== Segment start ==

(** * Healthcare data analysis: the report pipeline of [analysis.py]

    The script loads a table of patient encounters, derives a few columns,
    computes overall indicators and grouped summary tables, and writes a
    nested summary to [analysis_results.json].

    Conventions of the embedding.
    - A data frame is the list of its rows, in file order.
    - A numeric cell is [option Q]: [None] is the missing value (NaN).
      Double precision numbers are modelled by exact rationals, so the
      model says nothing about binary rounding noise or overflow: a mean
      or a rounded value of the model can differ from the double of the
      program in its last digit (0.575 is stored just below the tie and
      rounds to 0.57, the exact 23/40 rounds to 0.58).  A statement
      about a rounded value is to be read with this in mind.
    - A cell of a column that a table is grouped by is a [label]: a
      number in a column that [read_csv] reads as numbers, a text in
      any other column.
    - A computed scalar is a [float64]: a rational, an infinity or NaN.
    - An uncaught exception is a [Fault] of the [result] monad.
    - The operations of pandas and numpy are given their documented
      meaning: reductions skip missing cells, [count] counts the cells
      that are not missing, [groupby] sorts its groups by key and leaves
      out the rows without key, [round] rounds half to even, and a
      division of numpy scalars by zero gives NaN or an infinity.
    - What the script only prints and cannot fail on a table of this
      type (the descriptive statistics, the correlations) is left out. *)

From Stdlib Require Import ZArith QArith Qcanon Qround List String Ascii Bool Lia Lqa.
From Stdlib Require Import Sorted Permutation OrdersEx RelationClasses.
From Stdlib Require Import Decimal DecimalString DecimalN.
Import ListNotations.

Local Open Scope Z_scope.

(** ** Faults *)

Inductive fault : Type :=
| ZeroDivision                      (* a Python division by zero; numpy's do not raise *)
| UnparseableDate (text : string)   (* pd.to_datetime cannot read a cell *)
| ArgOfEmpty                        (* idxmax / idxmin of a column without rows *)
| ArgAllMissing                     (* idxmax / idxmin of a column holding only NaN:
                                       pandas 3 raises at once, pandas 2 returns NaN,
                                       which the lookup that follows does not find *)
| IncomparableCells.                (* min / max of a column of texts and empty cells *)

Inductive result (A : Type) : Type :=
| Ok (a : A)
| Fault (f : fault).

== Segment end ==
== Segment start ==

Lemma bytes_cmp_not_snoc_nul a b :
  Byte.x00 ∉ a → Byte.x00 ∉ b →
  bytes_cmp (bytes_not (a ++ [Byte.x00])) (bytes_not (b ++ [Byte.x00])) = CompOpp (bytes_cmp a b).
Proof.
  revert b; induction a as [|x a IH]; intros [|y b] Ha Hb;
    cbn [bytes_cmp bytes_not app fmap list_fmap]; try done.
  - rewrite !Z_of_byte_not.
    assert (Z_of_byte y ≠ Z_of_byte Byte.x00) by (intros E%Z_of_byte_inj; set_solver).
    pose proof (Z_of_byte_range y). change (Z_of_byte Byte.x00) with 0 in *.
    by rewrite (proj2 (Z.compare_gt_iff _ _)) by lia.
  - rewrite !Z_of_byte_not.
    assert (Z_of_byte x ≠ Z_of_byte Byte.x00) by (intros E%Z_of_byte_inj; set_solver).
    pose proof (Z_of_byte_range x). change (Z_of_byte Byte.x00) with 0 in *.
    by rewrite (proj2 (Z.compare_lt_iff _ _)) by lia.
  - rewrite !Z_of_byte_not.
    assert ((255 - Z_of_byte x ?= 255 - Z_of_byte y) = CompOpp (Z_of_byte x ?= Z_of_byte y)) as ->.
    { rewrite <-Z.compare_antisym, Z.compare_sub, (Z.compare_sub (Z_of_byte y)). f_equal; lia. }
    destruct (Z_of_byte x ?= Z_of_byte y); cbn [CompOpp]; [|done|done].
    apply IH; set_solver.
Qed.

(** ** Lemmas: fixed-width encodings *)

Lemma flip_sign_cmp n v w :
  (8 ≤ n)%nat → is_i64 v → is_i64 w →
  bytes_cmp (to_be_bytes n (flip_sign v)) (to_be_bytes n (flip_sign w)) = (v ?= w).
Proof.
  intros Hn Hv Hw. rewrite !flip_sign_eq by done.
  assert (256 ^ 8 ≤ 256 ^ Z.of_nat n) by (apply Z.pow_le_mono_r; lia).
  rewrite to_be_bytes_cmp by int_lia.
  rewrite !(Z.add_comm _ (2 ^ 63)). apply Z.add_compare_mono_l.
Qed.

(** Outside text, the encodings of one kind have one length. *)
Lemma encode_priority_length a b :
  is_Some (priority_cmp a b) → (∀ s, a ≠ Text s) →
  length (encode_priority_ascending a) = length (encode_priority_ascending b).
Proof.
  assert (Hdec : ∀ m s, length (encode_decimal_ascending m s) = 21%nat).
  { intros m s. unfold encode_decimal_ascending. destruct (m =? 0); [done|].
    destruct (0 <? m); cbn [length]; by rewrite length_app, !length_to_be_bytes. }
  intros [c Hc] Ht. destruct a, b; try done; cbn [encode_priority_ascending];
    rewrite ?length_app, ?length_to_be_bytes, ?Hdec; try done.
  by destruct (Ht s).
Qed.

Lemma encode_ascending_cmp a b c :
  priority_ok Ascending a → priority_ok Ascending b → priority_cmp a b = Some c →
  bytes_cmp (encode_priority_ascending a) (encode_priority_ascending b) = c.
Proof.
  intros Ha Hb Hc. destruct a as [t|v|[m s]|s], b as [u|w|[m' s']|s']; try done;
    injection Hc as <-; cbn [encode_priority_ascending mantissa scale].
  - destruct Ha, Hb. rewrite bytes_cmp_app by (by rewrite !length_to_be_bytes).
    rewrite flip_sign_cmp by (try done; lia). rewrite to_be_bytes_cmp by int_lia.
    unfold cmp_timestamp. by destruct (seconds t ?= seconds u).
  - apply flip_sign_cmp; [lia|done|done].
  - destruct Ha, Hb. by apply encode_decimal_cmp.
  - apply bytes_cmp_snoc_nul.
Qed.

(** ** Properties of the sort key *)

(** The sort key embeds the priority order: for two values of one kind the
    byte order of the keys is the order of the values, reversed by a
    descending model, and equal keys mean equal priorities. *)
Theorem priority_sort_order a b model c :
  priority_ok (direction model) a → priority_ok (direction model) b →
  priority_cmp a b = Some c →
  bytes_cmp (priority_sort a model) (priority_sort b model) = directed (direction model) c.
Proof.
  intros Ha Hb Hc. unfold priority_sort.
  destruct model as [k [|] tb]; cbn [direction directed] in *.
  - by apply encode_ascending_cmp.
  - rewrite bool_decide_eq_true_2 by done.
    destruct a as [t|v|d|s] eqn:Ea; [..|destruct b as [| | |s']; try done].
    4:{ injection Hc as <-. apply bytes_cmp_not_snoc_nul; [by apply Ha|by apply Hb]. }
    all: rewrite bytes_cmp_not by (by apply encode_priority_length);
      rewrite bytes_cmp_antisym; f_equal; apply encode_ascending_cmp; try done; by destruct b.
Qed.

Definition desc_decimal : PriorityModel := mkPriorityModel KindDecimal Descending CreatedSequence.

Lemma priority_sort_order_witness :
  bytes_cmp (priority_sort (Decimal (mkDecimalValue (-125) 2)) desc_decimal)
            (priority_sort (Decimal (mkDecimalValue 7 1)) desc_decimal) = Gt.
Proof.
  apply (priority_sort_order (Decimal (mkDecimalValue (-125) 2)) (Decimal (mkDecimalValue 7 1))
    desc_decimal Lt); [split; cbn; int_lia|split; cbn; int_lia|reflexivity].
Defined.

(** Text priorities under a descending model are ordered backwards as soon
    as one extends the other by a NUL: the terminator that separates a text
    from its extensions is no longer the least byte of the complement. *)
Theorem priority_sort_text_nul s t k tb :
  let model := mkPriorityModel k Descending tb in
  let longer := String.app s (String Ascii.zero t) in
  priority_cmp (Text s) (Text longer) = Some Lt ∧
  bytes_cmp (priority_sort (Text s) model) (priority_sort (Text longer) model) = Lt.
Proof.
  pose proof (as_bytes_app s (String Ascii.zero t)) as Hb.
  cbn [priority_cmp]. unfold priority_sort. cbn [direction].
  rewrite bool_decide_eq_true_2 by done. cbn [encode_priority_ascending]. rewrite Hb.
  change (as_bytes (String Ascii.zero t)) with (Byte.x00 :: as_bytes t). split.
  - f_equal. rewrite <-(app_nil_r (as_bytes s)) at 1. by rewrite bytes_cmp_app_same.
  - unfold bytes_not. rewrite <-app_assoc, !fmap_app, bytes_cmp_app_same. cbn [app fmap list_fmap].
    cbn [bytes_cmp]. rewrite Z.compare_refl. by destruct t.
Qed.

== Segment end ==

▸ **Work required**: Only one stretch of the records above is wanted: the lines between the one holding "(** * Healthcare" and the one holding "type (the descriptive", inclusive, reproduced exactly.

▸ **Reply to the exercise**:
(** * Healthcare data analysis: the report pipeline of [analysis.py]

    The script loads a table of patient encounters, derives a few columns,
    computes overall indicators and grouped summary tables, and writes a
    nested summary to [analysis_results.json].

    Conventions of the embedding.
    - A data frame is the list of its rows, in file order.
    - A numeric cell is [option Q]: [None] is the missing value (NaN).
      Double precision numbers are modelled by exact rationals, so the
      model says nothing about binary rounding noise or overflow: a mean
      or a rounded value of the model can differ from the double of the
      program in its last digit (0.575 is stored just below the tie and
      rounds to 0.57, the exact 23/40 rounds to 0.58).  A statement
      about a rounded value is to be read with this in mind.
    - A cell of a column that a table is grouped by is a [label]: a
      number in a column that [read_csv] reads as numbers, a text in
      any other column.
    - A computed scalar is a [float64]: a rational, an infinity or NaN.
    - An uncaught exception is a [Fault] of the [result] monad.
    - The operations of pandas and numpy are given their documented
      meaning: reductions skip missing cells, [count] counts the cells
      that are not missing, [groupby] sorts its groups by key and leaves
      out the rows without key, [round] rounds half to even, and a
      division of numpy scalars by zero gives NaN or an infinity.
    - What the script only prints and cannot fail on a table of this
      type (the descriptive statistics, the correlations) is left out. *)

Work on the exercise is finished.